START RECORDS FOR THIS EXERCISE

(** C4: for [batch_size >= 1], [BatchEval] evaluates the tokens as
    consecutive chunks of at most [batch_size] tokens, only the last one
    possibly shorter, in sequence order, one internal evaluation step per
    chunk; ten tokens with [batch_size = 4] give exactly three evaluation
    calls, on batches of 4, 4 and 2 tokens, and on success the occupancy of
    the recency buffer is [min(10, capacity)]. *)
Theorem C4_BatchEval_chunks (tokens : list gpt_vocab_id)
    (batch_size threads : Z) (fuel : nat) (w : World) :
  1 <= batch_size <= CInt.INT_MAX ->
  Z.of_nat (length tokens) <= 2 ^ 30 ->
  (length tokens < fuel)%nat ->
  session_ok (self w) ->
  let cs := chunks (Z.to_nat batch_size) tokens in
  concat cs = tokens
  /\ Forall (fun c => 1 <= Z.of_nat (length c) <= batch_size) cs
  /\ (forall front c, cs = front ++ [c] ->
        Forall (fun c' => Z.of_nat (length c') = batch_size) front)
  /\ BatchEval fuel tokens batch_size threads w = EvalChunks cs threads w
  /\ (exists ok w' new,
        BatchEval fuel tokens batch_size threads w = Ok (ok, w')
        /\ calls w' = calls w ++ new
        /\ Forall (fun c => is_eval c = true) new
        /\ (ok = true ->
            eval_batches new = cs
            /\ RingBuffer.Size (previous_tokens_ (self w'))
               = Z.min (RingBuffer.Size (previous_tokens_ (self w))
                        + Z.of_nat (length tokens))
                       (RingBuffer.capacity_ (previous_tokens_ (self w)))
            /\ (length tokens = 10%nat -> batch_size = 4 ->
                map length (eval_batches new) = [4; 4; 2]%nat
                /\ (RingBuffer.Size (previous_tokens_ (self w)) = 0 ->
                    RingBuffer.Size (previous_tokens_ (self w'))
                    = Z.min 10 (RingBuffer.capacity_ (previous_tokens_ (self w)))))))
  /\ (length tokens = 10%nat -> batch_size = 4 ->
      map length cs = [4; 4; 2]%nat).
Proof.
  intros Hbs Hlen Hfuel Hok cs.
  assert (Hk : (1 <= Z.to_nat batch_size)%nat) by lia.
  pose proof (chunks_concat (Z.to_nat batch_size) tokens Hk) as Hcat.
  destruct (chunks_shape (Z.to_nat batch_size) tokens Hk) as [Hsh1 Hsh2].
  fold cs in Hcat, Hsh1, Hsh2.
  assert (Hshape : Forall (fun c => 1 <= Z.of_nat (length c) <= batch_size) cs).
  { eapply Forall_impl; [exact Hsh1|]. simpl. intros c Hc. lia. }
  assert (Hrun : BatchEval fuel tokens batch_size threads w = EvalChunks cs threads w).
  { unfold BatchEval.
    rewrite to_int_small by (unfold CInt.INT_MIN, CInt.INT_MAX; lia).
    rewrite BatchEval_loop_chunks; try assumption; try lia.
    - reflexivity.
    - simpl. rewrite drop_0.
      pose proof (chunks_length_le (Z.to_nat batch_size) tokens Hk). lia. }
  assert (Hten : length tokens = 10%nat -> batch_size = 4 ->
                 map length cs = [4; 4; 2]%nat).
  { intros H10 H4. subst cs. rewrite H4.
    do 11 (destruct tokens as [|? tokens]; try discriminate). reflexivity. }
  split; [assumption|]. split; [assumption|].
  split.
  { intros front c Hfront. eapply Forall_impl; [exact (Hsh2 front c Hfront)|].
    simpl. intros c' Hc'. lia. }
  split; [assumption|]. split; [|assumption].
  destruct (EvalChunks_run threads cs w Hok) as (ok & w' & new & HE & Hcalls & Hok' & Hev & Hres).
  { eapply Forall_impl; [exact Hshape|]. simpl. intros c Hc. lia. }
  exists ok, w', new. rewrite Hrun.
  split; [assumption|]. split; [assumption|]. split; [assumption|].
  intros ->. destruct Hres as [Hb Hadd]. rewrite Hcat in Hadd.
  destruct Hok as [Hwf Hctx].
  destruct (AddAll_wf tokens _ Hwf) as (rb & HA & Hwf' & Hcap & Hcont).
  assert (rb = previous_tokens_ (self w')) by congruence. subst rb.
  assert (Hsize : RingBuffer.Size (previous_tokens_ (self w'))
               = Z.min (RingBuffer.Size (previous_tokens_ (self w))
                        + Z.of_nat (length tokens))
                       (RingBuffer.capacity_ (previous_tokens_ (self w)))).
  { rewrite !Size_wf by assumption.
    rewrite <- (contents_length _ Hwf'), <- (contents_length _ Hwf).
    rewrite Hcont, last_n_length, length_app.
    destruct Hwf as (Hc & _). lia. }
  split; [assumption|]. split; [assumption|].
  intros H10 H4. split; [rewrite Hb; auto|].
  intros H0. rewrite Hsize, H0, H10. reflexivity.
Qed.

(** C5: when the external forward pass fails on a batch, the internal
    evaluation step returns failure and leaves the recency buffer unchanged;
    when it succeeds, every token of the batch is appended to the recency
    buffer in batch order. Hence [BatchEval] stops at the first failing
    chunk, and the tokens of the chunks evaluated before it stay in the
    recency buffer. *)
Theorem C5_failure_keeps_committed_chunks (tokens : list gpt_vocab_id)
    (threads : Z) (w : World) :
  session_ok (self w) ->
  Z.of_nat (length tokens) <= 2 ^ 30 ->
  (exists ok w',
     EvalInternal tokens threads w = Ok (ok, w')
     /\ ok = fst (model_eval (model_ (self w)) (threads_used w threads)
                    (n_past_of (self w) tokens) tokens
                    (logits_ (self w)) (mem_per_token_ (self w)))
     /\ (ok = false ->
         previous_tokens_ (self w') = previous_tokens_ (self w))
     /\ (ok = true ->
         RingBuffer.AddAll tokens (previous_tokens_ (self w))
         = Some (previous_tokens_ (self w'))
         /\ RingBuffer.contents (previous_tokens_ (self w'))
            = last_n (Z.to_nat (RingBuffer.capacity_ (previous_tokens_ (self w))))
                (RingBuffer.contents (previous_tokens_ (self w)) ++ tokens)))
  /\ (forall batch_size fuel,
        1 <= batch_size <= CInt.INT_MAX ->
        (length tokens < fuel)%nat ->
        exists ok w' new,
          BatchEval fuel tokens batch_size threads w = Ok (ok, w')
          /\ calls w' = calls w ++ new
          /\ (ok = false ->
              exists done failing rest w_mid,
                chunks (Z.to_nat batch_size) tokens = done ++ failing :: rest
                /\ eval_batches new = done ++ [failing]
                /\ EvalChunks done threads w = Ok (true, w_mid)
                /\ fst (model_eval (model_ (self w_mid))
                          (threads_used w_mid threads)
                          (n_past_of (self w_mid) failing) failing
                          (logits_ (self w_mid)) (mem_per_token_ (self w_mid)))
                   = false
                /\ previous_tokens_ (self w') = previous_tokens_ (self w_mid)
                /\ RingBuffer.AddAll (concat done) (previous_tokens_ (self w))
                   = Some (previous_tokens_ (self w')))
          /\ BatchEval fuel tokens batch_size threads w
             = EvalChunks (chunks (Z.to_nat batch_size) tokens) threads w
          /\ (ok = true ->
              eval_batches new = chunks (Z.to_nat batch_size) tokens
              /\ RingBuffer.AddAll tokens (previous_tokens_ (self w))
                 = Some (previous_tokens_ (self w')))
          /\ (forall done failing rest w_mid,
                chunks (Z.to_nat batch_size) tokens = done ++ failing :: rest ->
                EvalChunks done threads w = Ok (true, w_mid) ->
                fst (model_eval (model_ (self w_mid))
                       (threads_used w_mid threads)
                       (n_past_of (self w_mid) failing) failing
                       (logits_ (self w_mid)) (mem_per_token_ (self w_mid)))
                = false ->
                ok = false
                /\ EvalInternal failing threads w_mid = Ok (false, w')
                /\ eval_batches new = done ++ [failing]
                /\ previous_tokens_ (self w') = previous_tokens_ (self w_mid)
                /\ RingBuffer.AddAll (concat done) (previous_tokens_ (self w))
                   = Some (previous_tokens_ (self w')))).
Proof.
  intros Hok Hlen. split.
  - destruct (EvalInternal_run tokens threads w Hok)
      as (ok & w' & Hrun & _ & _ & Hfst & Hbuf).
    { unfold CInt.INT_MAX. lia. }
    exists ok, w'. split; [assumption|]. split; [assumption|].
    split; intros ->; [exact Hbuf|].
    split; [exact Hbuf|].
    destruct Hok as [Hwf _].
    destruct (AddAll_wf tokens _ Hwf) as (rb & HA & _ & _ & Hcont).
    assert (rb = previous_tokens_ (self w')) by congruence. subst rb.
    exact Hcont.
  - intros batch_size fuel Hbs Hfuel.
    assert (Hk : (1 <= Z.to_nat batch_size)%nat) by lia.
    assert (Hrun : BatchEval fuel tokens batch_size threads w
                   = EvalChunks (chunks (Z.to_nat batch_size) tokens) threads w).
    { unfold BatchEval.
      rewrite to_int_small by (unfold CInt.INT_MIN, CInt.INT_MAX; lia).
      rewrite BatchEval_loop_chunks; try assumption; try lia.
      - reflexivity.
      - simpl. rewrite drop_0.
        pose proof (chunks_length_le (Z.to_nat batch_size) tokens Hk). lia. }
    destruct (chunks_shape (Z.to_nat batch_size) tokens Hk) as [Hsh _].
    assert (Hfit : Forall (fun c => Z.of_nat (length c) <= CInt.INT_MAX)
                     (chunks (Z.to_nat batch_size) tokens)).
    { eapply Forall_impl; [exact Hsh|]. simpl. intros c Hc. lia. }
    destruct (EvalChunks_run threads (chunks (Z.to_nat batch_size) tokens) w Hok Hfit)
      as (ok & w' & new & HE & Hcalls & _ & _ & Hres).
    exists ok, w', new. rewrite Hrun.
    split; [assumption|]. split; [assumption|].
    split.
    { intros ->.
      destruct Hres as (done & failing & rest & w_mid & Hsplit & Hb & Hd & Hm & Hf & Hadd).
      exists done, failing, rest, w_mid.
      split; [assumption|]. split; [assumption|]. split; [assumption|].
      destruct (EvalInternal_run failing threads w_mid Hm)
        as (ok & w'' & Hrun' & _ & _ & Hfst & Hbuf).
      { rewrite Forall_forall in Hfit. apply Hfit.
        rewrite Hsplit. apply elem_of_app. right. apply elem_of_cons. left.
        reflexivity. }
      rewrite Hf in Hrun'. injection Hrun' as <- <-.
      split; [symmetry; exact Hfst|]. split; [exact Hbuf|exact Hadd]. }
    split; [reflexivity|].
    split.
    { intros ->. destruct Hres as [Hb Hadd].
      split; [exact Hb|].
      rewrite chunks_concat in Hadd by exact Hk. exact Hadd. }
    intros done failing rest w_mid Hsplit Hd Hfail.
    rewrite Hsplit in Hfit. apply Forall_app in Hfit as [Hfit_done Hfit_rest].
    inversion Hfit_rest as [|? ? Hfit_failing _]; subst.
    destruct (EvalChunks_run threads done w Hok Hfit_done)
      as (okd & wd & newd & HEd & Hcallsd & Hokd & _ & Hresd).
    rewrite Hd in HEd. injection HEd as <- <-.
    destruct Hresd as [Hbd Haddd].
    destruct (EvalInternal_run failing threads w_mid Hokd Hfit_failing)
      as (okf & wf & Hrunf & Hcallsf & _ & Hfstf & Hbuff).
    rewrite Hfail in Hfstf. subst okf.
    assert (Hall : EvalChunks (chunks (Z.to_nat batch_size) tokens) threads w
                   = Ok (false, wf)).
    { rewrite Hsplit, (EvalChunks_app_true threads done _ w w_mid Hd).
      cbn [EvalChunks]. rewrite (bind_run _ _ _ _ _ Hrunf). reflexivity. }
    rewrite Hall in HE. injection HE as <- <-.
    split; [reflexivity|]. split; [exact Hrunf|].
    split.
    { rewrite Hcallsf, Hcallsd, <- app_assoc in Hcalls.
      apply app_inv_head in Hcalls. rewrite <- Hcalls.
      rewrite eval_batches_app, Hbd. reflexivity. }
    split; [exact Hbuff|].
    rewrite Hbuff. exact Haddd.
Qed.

END RECORDS FOR THIS EXERCISE

■ YOUR OBJECTIVE: Up to and including the line with "possibly shorter, in", output every line of the records above exactly, starting from the first; output nothing else.

■ EXERCISE ANSWER:
(** C4: for [batch_size >= 1], [BatchEval] evaluates the tokens as
    consecutive chunks of at most [batch_size] tokens, only the last one
    possibly shorter, in sequence order, one internal evaluation step per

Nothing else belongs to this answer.